The speed of the train increased; the wandering passengers had settled down. The second of the ticket inspections came as they were rushing through Redhill, and Mr Washington thought uncomfortably that there was a significant look in the inspector’s face as he glanced first at the drawn blinds, then from the lady to himself.
She affected a perfume of a peculiarly pleasing kind. The carriage was filled with this subtle fragrance. Mr Washington smelt it above the scent of his cigar. Her face was still averted; he wondered if she had gone to sleep, and, growing weary of his search for humour, he put down the paper, folded his hands and closed his eyes, and found himself gently drifting to that medley of the real and unreal which is the overture of dreams.
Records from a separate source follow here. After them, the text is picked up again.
(** * pymatgen.io.babel: the OpenBabel adaptor

    A shallow embedding of [BabelMolAdaptor] (src/pymatgen/io/babel.py).

    The adaptor is a thin binding: every method is a short sequence of
    calls into OpenBabel (the [ob] and [pb] modules).  The Python code is
    embedded as programs of a state-and-exception monad over a world made of
    the native molecules (by reference), the adaptor objects, the log of
    toolkit calls and the printed lines.  OpenBabel itself is not part of
    the repository: it enters as an interface ([Toolkit]); what a property
    needs of it is an explicit contract ([AtomsContract],
    [SessionContract]), and the reference toolkit is an implementation on
    which the code is run.

    [localopt] and [write_file] hand their arguments to pybel and are not
    embedded.  Python floats are idealised as real numbers. *)

From Stdlib Require Import Reals Lra ZArith QArith.
From stdpp Require Import base gmap strings list pretty.

Local Open Scope Z_scope.

(** ** Python exceptions and outcomes *)

Inductive PyExc : Type :=
| ValueError (msg : string)
| RuntimeError (msg : string)
| IndexError (msg : string)
| AttributeError (msg : string)
| IOError (msg : string).

Inductive outcome (A : Type) : Type :=
| Ret (a : A)
| Raise (e : PyExc).
Arguments Ret {A} a.
Arguments Raise {A} e.

(** Plain Python values that are neither molecules nor native handles. *)
Inductive PyVal : Type :=
| PyNone
| PyInt (n : Z)
| PyStr (s : string)
| PyBuiltin (name : string).

(** [a == b] on plain values ([in] uses it on the elements of a list). *)
Definition py_eqb (a b : PyVal) : bool :=
  match a, b with
  | PyNone, PyNone => true
  | PyInt n, PyInt m => Z.eqb n m
  | PyStr s, PyStr t => String.eqb s t
  | PyBuiltin s, PyBuiltin t => String.eqb s t
  | _, _ => false
  end.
The lady moved; he looked at her out of the corner of his half-closed eyes. She had moved round so as to half face him. Her veil was still down, her white gloves were reflectively clasped on her knees. He shut his eyes again, until another movement brought him awake. She was feeling in her bag.
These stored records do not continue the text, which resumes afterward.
(** ** The location parser *)

Definition extractLocationInformation (location : string) : result LocationRange :=
  let parts := Str.split ":" location in
  if (2 <? length parts)%nat then Throw UnsupportedLocationFormat
  else
    match parts !! 0%nat, parts !! 1%nat with
    | Some fileName, Some lineSpec =>
        if Str.includes lineSpec "-" then
          let lineParts := Str.split "-" lineSpec in
          Ok {| fileName := fileName;
                startLine := Str.parseInt_part (lineParts !! 0%nat);
                endLine := Str.parseInt_part (lineParts !! 1%nat) |}
        else
          let startLine := Str.parseInt lineSpec in
          Ok {| fileName := fileName; startLine := startLine; endLine := startLine |}
    | _, _ =>
        (* [parts[1]] is undefined when the location has no [:] *)
        Throw TypeError
    end.

(** ** The heap of breakpoint arrays, and computations over it *)

Abbreviation heap := (gmap ref (list BreakPoint)).

(** A computation that reads and writes the heap and may throw; the heap
    survives an exception. *)
Definition M (A : Type) : Type := heap → result A * heap.

Global Instance M_ret : MRet M := λ A a st, (Ok a, st).
Global Instance M_bind : MBind M := λ A B k m st,
  match m st with
  | (Ok a, st') => k a st'
  | (Throw e, st') => (Throw e, st')
  end.

Definition throw {A} (e : error) : M A := λ st, (Throw e, st).

Definition lift {A} (r : result A) : M A := λ st, (r, st).

(** The elements of the array behind [r], as they are now. Every
    reference of a configuration points to an array; a reference that the
    heap does not hold reads as the empty array. *)
Definition readArray (r : ref) : M (list BreakPoint) :=
  λ st, (Ok (st !!! r), st).

(** [a.reverse()]: reverses the array behind [r] where it is stored and
    returns that same array. *)
Definition reverse_in_place (r : ref) : M (list BreakPoint) :=
  λ st, let reversed := reverse (st !!! r) in (Ok reversed, <[r := reversed]> st).

(** [a.concat([]).reverse()]: a new array, the one behind [r] untouched.
    The new array is local to the caller, so it is a value here rather
    than a heap object. *)
Definition reversed_copy (r : ref) : M (list BreakPoint) :=
  λ st, (Ok (reverse (st !!! r ++ [])), st).

(** [xs.map(f)] for an [f] that computes over the heap. *)
Fixpoint M_map {A B} (f : A → M B) (xs : list A) : M (list B) :=
  match xs with
  | [] => mret []
  | x :: rest => y ← f x; ys ← M_map f rest; mret (y :: ys)
  end.

(** ** The mutant classifier and the kill count *)

Section Classifier.
Variable gradedLocations : list LocationRange.

Definition mutatedFileContainsAGradedUnit (file : string) : bool :=
  bool_decide
    (List.find (λ mutatedLocation, Str.includes file (fileName mutatedLocation))
       gradedLocations ≠ None).

Definition mutantContainsThisGradedUnit (mutant : MutantResult) : bool :=
  bool_decide
    (List.find (λ mutatedLocation,
         number_leb (startLine mutatedLocation) (Num (line mutant)) &&
         number_geb (endLine mutatedLocation) (Num (line mutant)))
       gradedLocations ≠ None).

(** The inner [reduce]: one more for each mutant whose status is
    ['Killed']. *)
Definition killedIn (mutants : list MutantResult) : Z :=
  fold_left
    (λ mutantsFoundThisFile mutant,
       if String.eqb (status mutant) "Killed" then mutantsFoundThisFile + 1
       else mutantsFoundThisFile)
    mutants 0.

(** [Object.keys(files)] is the list of keys of the map; the order in
    which JavaScript lists them plays no role in a sum. *)
Definition mutantsDetected (mutationResults : MutationTestResult) : Z :=
  fold_left
    (λ mutantsFoundSoFar file,
       let mutants := files mutationResults !!! file in
       mutantsFoundSoFar +
       killedIn (List.filter mutantContainsThisGradedUnit mutants))
    (List.filter mutatedFileContainsAGradedUnit
       (map_to_list (files mutationResults)).*1)
    0.
End Classifier.

(** ** The unit grader

    [gradeMutationUnit], with the one expression in which the two
    revisions differ, the array that is scanned for the breakpoint hit,
    left as the parameter [scan]. *)

Definition gradeMutationUnit_with (scan : ref → M (list BreakPoint))
    (config : GradedUnit) (mutationResults : MutationTestResult) : M TestResult :=
  stored ← readArray (breakPoints config);
  let max_score := Math_max (pointsToAward <$> stored) in
  gradedLocations ← lift (result_map extractLocationInformation (locations config));
  let mutantsDetected := mutantsDetected gradedLocations mutationResults in
  (* Determine which break point we hit *)
  scanned ← scan (breakPoints config);
  let breakPointHit :=
    List.find (λ bp, minimumMutantsDetected bp <=? mutantsDetected) scanned in
  let score := match breakPointHit with
               | Some bp => pointsToAward bp
               | None => 0
               end in
  stored ← readArray (breakPoints config);
  match index stored (Z.of_nat (length stored) - 1) with
  | None => throw TypeError
  | Some last =>
      let maxMutantsToFind := minimumMutantsDetected last in
      mret {| score := score;
              max_score := max_score;
              test_name := name config;
              output := "Faults detected: " +:+ ToString mutantsDetected
                        +:+ "/" +:+ ToString maxMutantsToFind |}
  end.

Definition gradeStrykerResults_with (scan : ref → M (list BreakPoint))
    (schema : GradingConfig) (results : MutationTestResult) : M GraderOutput :=
  testResults ← M_map (λ gradedUnit, gradeMutationUnit_with scan gradedUnit results)
                      (gradedUnits schema);
  mret {| grader_output := Some "";
          stdout_visibility := hidden;
          tests := Some testResults;
          grader_score := None |}.

(** [src/main.ts]: [config.breakPoints.reverse().find(...)] *)
Module InPlace.
Definition gradeMutationUnit := gradeMutationUnit_with reverse_in_place.
Definition gradeStrykerResults := gradeStrykerResults_with reverse_in_place.
End InPlace.

(** The later revision:
    [config.breakPoints.concat([]).reverse()], then [find] on it. *)
Module Copying.
Definition gradeMutationUnit := gradeMutationUnit_with reversed_copy.
Definition gradeStrykerResults := gradeStrykerResults_with reversed_copy.
End Copying.

(** ** The configuration validator *)

(** The inner loop of [validateConfig], from a given [lastBP]. *)
Fixpoint validateBreakPoints (gradedUnitName : string) (lastBP : Z)
    (bps : list BreakPoint) : result unit :=
  match bps with
  | [] => Ok tt
  | breakPoint :: rest =>
      if minimumMutantsDetected breakPoint <=? lastBP
      then Throw (InvalidBreakpointOrdering gradedUnitName)
      else validateBreakPoints gradedUnitName (minimumMutantsDetected breakPoint) rest
  end.

(** The outer loop. *)
Fixpoint validateGradedUnits (units : list GradedUnit) : M unit :=
  match units with
  | [] => mret tt
  | gradedUnit :: rest =>
      stored ← readArray (breakPoints gradedUnit);
      _ ← lift (validateBreakPoints (name gradedUnit) (-1) stored);
      validateGradedUnits rest
  end.

Definition validateConfig (config : GradingConfig) : M unit :=
  validateGradedUnits (gradedUnits config).

(** * The vocabulary of the specification *)

(** ** Texts *)

Lemma startsWith_empty s : Str.startsWith s EmptyString = true.
Proof. by destruct s. Qed.

(** [t] occurs in [s]: some text, then [t], then some text. *)
Definition isSubstring (t s : string) : Prop :=
  ∃ before after, s = before +:+ t +:+ after.

Lemma startsWith_spec s t :
  Str.startsWith s t = true ↔ ∃ after, s = t +:+ after.
Proof.
  revert s. induction t as [|b t IH]; intros s; simpl.
  - rewrite startsWith_empty. split; [intros _; by exists s|done].
  - destruct s as [|a s].
    + split; [done|]. by intros [? ?].
    + simpl. rewrite andb_true_iff, IH. split.
      * intros [Hab [after ->]]. apply Ascii.eqb_eq in Hab as ->. eauto.
      * intros [after [= -> ->]]. rewrite Ascii.eqb_refl. eauto.
Qed.

Lemma includes_spec s t : Str.includes s t = true ↔ isSubstring t s.
Proof.
  induction s as [|a s IH].
  - cbn [Str.includes]. rewrite orb_false_r, startsWith_spec. split.
    + intros [after H]. by exists EmptyString, after.
    + intros ([|? ?] & after & H); [|done]. eauto.
  - cbn [Str.includes]. rewrite orb_true_iff, IH, startsWith_spec. split.
    + intros [[after H]|(before & after & H)].
      * by exists EmptyString, after.
      * exists (String a before), after. simpl. by rewrite H.
    + intros ([|b before] & after & H).
      * left. eauto.
      * right. injection H as -> ->. by exists before, after.
Qed.

Global Instance isSubstring_dec t s : Decision (isSubstring t s).
Proof.
  refine (cast_if (decide (Str.includes s t = true)));
    abstract (by rewrite <- includes_spec).
Defined.

Definition isDigit (c : ascii) : Prop := is_Some (Str.digit 10 c).

Fixpoint allDigits (s : string) : Prop :=
  match s with
  | EmptyString => True
  | String c rest => isDigit c ∧ allDigits rest
  end.

(** ** Breakpoint tables *)

Definition threshold_lt (a b : BreakPoint) : Prop :=
  minimumMutantsDetected a < minimumMutantsDetected b.

(** Each threshold is below the next one, in declared order. *)
Definition strictlyAscending (bps : list BreakPoint) : Prop :=
  Sorted threshold_lt bps.

(** [s] is the score the specification awards for the count [d]: the
    points of the breakpoint with the highest threshold that [d] reaches,
    0 when [d] reaches none, and the points of a breakpoint whose
    threshold is [d] itself. *)
Definition resolvedScore (bps : list BreakPoint) (d s : Z) : Prop :=
  (∀ bp, bp ∈ bps → minimumMutantsDetected bp ≤ d →
         (∀ other, other ∈ bps → minimumMutantsDetected other ≤ d →
                   minimumMutantsDetected other ≤ minimumMutantsDetected bp) →
         s = pointsToAward bp)
  ∧ ((∀ bp, bp ∈ bps → d < minimumMutantsDetected bp) → s = 0)
  ∧ (∀ bp, bp ∈ bps → minimumMutantsDetected bp = d → s = pointsToAward bp).

Global Instance threshold_lt_trans : Transitive threshold_lt.
Proof. unfold threshold_lt. intros a b c. lia. Qed.

Global Instance threshold_lt_dec : RelDecision threshold_lt.
Proof. intros a b. unfold threshold_lt. apply _. Defined.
Mr Washington was awake now – as wide awake as he had ever been in his life. In stretching out her hand, the lady had pulled short her sleeve, and there was a gap of flesh between the glove and the wrist of her blouse, and on her wrist was hair!
He shifted his position slightly, grunted as in his sleep, and dropped his hand to his pocket, and all the time those cold eyes were watching him through the veil.
Lifting the bottom of the veil, she put the ebony holder between her teeth and searched the bag for a match. Then she turned appealingly to him as though she had sensed his wakefulness. As she rose, Washington rose too, and suddenly he sprang at her and flung her back against the door. For a moment the veiled lady was taken by surprise, and then there was a flash of steel.
From nowhere a knife had come into her hand and Washington gripped the wrist and levered it over, pushing the palm of his hand under the chin. Even through the veil he could feel the bristles, and knew now, if he had not known before, that he had to deal with a man. A live, active man, rendered doubly strong by the knowledge of his danger. Gurther butted forward with his head, but Washington saw the attack coming, shortened his arm and jabbed full at the face behind the veil. The blow stopped the man only for an instant, and again he came on, and this time the point of the knife caught the American’s shoulder, and ripped the coat to the elbow. It needed this to bring forth Elijah Washington’s mental and physical reserves. With a roar he gripped the throat of his assailant and threw him with such violence against the door that it gave, and the ‘widow in mourning’ crashed against the panel of the outer corridor. Before he could reach the attacker, Gurther had turned and sped along the corridor to the door of the coach. In a second he had flung it open and had dropped to the footboard. The train was slowing to take Horsham Junction, and the cat eyes waited until he saw a good fall, and let go. Staring back into the darkness, Washington saw nothing, and then the train inspector came along.